IMAGE CAPTION: [ (108KB)] Photograph displaying the deployable optical telescope’s three, 60 centimeter, optical mirrors with the laser-based sensing system. (U.S. Air Force photo)

Space Vehicles Directorate’s research on the deployable optical telescope validates the placement of a large system in a standard launch vehicle to ultimately provide enhanced imagery to the joint warfighter

Positioning three delicate, circular mirrors to one one-thousandth of the width of a human hair consistently challenged scientists at the Space Vehicles Directorate, Kirtland Air Force Base, N.M., during their five-year study of the deployable optical telescope (DOT), a 1.5 meter (approximately 4.9 feet) in size demonstrator, which represents the future of foldable, larger aperture optics housed in existing launch vehicles.

One year ago, the research team, however, discovered a breakthrough for the complex experiment, which successfully ended last fall, and the technology advancement will eventually produce significantly improved tactical imagery supporting the joint warfighter on the battlefield.

“When all of us in the beginning saw what we had to do to get the DOT study completed, there were some doubts to getting it done because it might take too long, but we nailed it,” said Dr. Lawrence “Robbie” Robertson, chief, Dynamics and Controls Group, Space Vehicles Directorate, Air Force Research Laboratory. “We wanted to give the warfighter better tactical imagery.”

In 1995, a group of six researchers serving at the Space Vehicles Directorate desired to construct a larger telescope for the Air Force for applications in the cosmos, and within a few months, they had completed a conceptual design structure, conducted the required analysis, and initiated the building of a test bed for their vision. Serving as the experiment’s model, the National Aeronautics and Space Administration’s Hubble Telescope, launched in April 1990 from the Space Shuttle Discovery’s cargo bay, and with a projected mission duration of 20 years, measured 2.4 meters (8 feet) in diameter and resembled a large school bus. On the other hand, for cost effectiveness, project personnel began investigating the potential housing of a similar sized optical device in a standard launch vehicle by reducing the apparatus’ dimensions through structural folding.

During the test program’s first five years, a limited demonstrator, the precision deployable optical structure (PDOS), exhibited, primarily through software and structural evaluations, some of the intended technologies, but did not have true optical mirrors, a crucial element. The follow-up experiment, the DOT, comprised a scale representation of the concepts developed by the six scientists five years earlier, and involved a collaboration between public and private industries. For example, Kodak constructed the three 60-centimeter mirrors, Shafer Corp. built the three-meter deployable secondary tower, Boeing-SVS, Inc., and CSA Engineering, Inc., integrated the demonstrator’s components, as well as assembled its control systems and the Space Vehicles Directorate provided the primary main structure. NASA also served as a key program partner.

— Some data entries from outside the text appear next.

(** * Dashboard de Monitoramento SIGA: the filter, alert and export pipeline

    A shallow embedding of [dashboard_siga_v7.py].  The script is a
    Streamlit page: on every interaction it is run from top to bottom over
    the uploaded table, it reads the operator's selections from the
    widgets, keeps two values in [st.session_state] between runs, and
    writes two spreadsheets.

    Conventions of the embedding:
    - a Python [str] is a [string] in which every character is one
      [ascii] (the texts of the script are Latin-1), so that Python's
      [len] is [String.length];
    - a pandas DataFrame is a list of named, typed columns over a list of
      rows; objects that the script shares between names (the table kept
      in the session, the table handed to the exporter) live in a heap and
      are updated there;
    - [st.session_state] is a finite map from keys to values;
    - what the script shows is appended to the page, element by element;
    - a Python exception and [st.stop()] end the run early. *)

From Stdlib Require Import ZArith List String Ascii DecimalString Sorted Permutation Lia Bool OrderedTypeEx.
From stdpp Require Import gmap strings list sorting.

Open Scope string_scope.
Open Scope Z_scope.

(** ** Text *)

Module Text.

(** Python's [len] on a [str]. *)
Definition len (s : string) : Z := Z.of_nat (String.length s).

(** Python's [str] on an [int]. *)
Definition str_int (z : Z) : string := NilZero.string_of_int (Z.to_int z).

Fixpoint zeros (n : nat) : string :=
  match n with
  | O => EmptyString
  | S n' => String "0"%char (zeros n')
  end.

(** The zero padding of the [%Y], [%m], [%d], [%H] ... directives. *)
Definition zfill (w : nat) (s : string) : string :=
  zeros (w - String.length s)%nat +:+ s.

(** The characters outside ASCII that the script's column names use. *)
Definition U_acute : ascii := "218"%char.
Definition c_cedilla : ascii := "231"%char.
Definition a_tilde : ascii := "227"%char.
Definition u_acute : ascii := "250"%char.

End Text.

(** ** Dates: [datetime.date] and [pandas.Timestamp] *)

Module Dates.

Record date := mk_date { year : Z; month : Z; day : Z }.

(** A timestamp of a [datetime64[ns]] column, to the second. *)
Record Timestamp := mk_ts {
  ts_year : Z; ts_month : Z; ts_day : Z;
  ts_hour : Z; ts_minute : Z; ts_second : Z }.

(** [x.date()] *)
Definition date_of (t : Timestamp) : date :=
  mk_date (ts_year t) (ts_month t) (ts_day t).

Definition is_leap (y : Z) : bool :=
  (y mod 4 =? 0) && (negb (y mod 100 =? 0) || (y mod 400 =? 0)).

Definition days_before_year (y : Z) : Z :=
  let p := y - 1 in p * 365 + p / 4 - p / 100 + p / 400.

Definition days_in_month : list Z :=
  [31; 28; 31; 30; 31; 30; 31; 31; 30; 31; 30; 31].

Definition days_before_month (y m : Z) : Z :=
  foldr Z.add 0 (take (Z.to_nat (m - 1)) days_in_month)
  + (if (2 <? m) && is_leap y then 1 else 0).

(** [date.toordinal()]: day 1 is 0001-01-01. *)
Definition toordinal (d : date) : Z :=
  days_before_year (year d) + days_before_month (year d) (month d) + day d.

(** [(a - b).days] for two dates. *)
Definition days_between (a b : date) : Z := toordinal a - toordinal b.

Definition valid_date (d : date) : Prop :=
  1 <= year d <= 9999 /\ 1 <= month d <= 12 /\
  1 <= day d <=
    default 0 (days_in_month !! Z.to_nat (month d - 1))
    + (if (month d =? 2) && is_leap (year d) then 1 else 0).

(** The order of timestamps: seconds since day 0. *)
Definition ts_key (t : Timestamp) : Z :=
  toordinal (date_of t) * 86400
  + ts_hour t * 3600 + ts_minute t * 60 + ts_second t.

(** [strftime('%Y-%m-%d')] *)
Definition strftime_ymd (t : Timestamp) : string :=
  Text.zfill 4 (Text.str_int (ts_year t)) +:+ "-" +:+
  Text.zfill 2 (Text.str_int (ts_month t)) +:+ "-" +:+
  Text.zfill 2 (Text.str_int (ts_day t)).

(** [str] of a timestamp. *)
Definition str_ts (t : Timestamp) : string :=
  strftime_ymd t +:+ " " +:+
  Text.zfill 2 (Text.str_int (ts_hour t)) +:+ ":" +:+
  Text.zfill 2 (Text.str_int (ts_minute t)) +:+ ":" +:+
  Text.zfill 2 (Text.str_int (ts_second t)).

#[global] Instance date_eq_dec : EqDecision date.
Proof. solve_decision. Defined.

#[global] Instance Timestamp_eq_dec : EqDecision Timestamp.
Proof. solve_decision. Defined.

End Dates.

Import Dates.

(** ** Cells, columns and tables *)

Module Pandas.

(** The values a cell can hold: the three missing values ([float('nan')],
    [None], [pd.NaT]), text, integers, floats with an integral value (the
    only floats the script computes) and timestamps. *)
Inductive cell :=
| NaN
| PyNone
| NaT
| Str (s : string)
| Int (z : Z)
| Float (z : Z)
| Ts (t : Timestamp).

#[global] Instance cell_eq_dec : EqDecision cell.
Proof. solve_decision. Defined.

Inductive dtype := datetime64_ns | object_ | int64 | float64.

#[global] Instance dtype_eq_dec : EqDecision dtype.
Proof. solve_decision. Defined.

(** [pd.notna(x)] *)
Definition notna (c : cell) : bool :=
  match c with
  | NaN | PyNone | NaT => false
  | _ => true
  end.

(** [str(x)], which is also what [astype(str)] puts in each cell. *)
Definition str_cell (c : cell) : string :=
  match c with
  | NaN => "nan"
  | PyNone => "None"
  | NaT => "NaT"
  | Str s => s
  | Int z => Text.str_int z
  | Float z => Text.str_int z +:+ ".0"
  | Ts t => str_ts t
  end.

(** A table: the columns in order, each with its name and dtype, and the
    rows, each a list of cells in column order. *)
Record DataFrame := mk_df {
  columns : list (string * dtype);
  rows : list (list cell) }.

#[global] Instance DataFrame_eq_dec : EqDecision DataFrame.
Proof. solve_decision. Defined.

Definition names (df : DataFrame) : list string := map fst (columns df).

(** Every row has one cell per column and no name is used twice. *)
Definition well_shaped (df : DataFrame) : Prop :=
  List.NoDup (names df) /\
  List.Forall (fun r => length r = length (columns df)) (rows df).

(** Python exceptions the script can run into. *)
Inductive exn :=
| KeyError (k : string)
| TypeError
| ValueError
| AttributeError.

(** How a computation ends: with a value, with [st.stop()], or with an
    exception. *)
Inductive outcome (A : Type) :=
| Ok (a : A)
| Stop
| Raise (e : exn).
Arguments Ok {A} a.
Arguments Stop {A}.
Arguments Raise {A} e.

Definition obind {A B} (o : outcome A) (k : A -> outcome B) : outcome B :=
  match o with
  | Ok a => k a
  | Stop => Stop
  | Raise e => Raise e
  end.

“The DOT project pulled together the best and brightest in AFRL today. It really was an interdisciplinary team, and the project required one,” said Dr. Robertson. “Early on, we teamed with NASA because we realized that the DOT project was not going to require just AFRL, but help from other federal government agencies to make it happen.”

Because of the sensitivity of its three optical mirrors, the DOT resided in possibly the quietest confines in the country. To prevent minimal motion and vibration, the laboratory’s floor consisted of bedrock with 50 feet of concrete poured on top. During the telescope’s inaugural tests, the program added another control system to compensate for other vibrations produced by a construction crew working several feet away from the 1.5 meter structure. Nevertheless, another major challenge, arranging the mirrors to the miniscule dimension of one one-thousandth thickness of a human hair for sharper resolution, tested the researchers’ resilience and patience. After four years of trial and error in folding and unfolding the three objects to the required placement specification, the program finally reached the target benchmark by employing four optical sensors and 18 pointing devices, as well as a laser-based sensing system, which measured the position at about 10,000 times per second. For the remaining nine months of the $40 million DOT project, scientists continued to assess the correct location of the mirrors to ensure proper functioning in the space environment.

While the DOT experiment occurred, NASA started work on the proposed successor to the Hubble, The James Webb Space Telescope, a projected 6.3 meter in-length folding optical device slated for operations early in the next decade. Technologies advanced by the DOT have already been transitioned to enhance the planned, high performance telescope.

“AFRL sees the DOT as technology complete and has been transitioned out to large aerospace companies to develop and use to build systems for the Air Force, NASA, and other potential customers,” said the Dynamics and Controls Group chief. “Academia was also involved with the DOT. We brought in professors from around the country to help with the pointing algorithms, and the result was a lot of new ideas and technologies for accurate positioning of structures/optics were spawned.”

For the DOT project team, the phrase “patience is bitter, but its fruit is sweet,” aptly describes the dedication, determination, and commitment displayed during the past 10 years. Mission accomplished.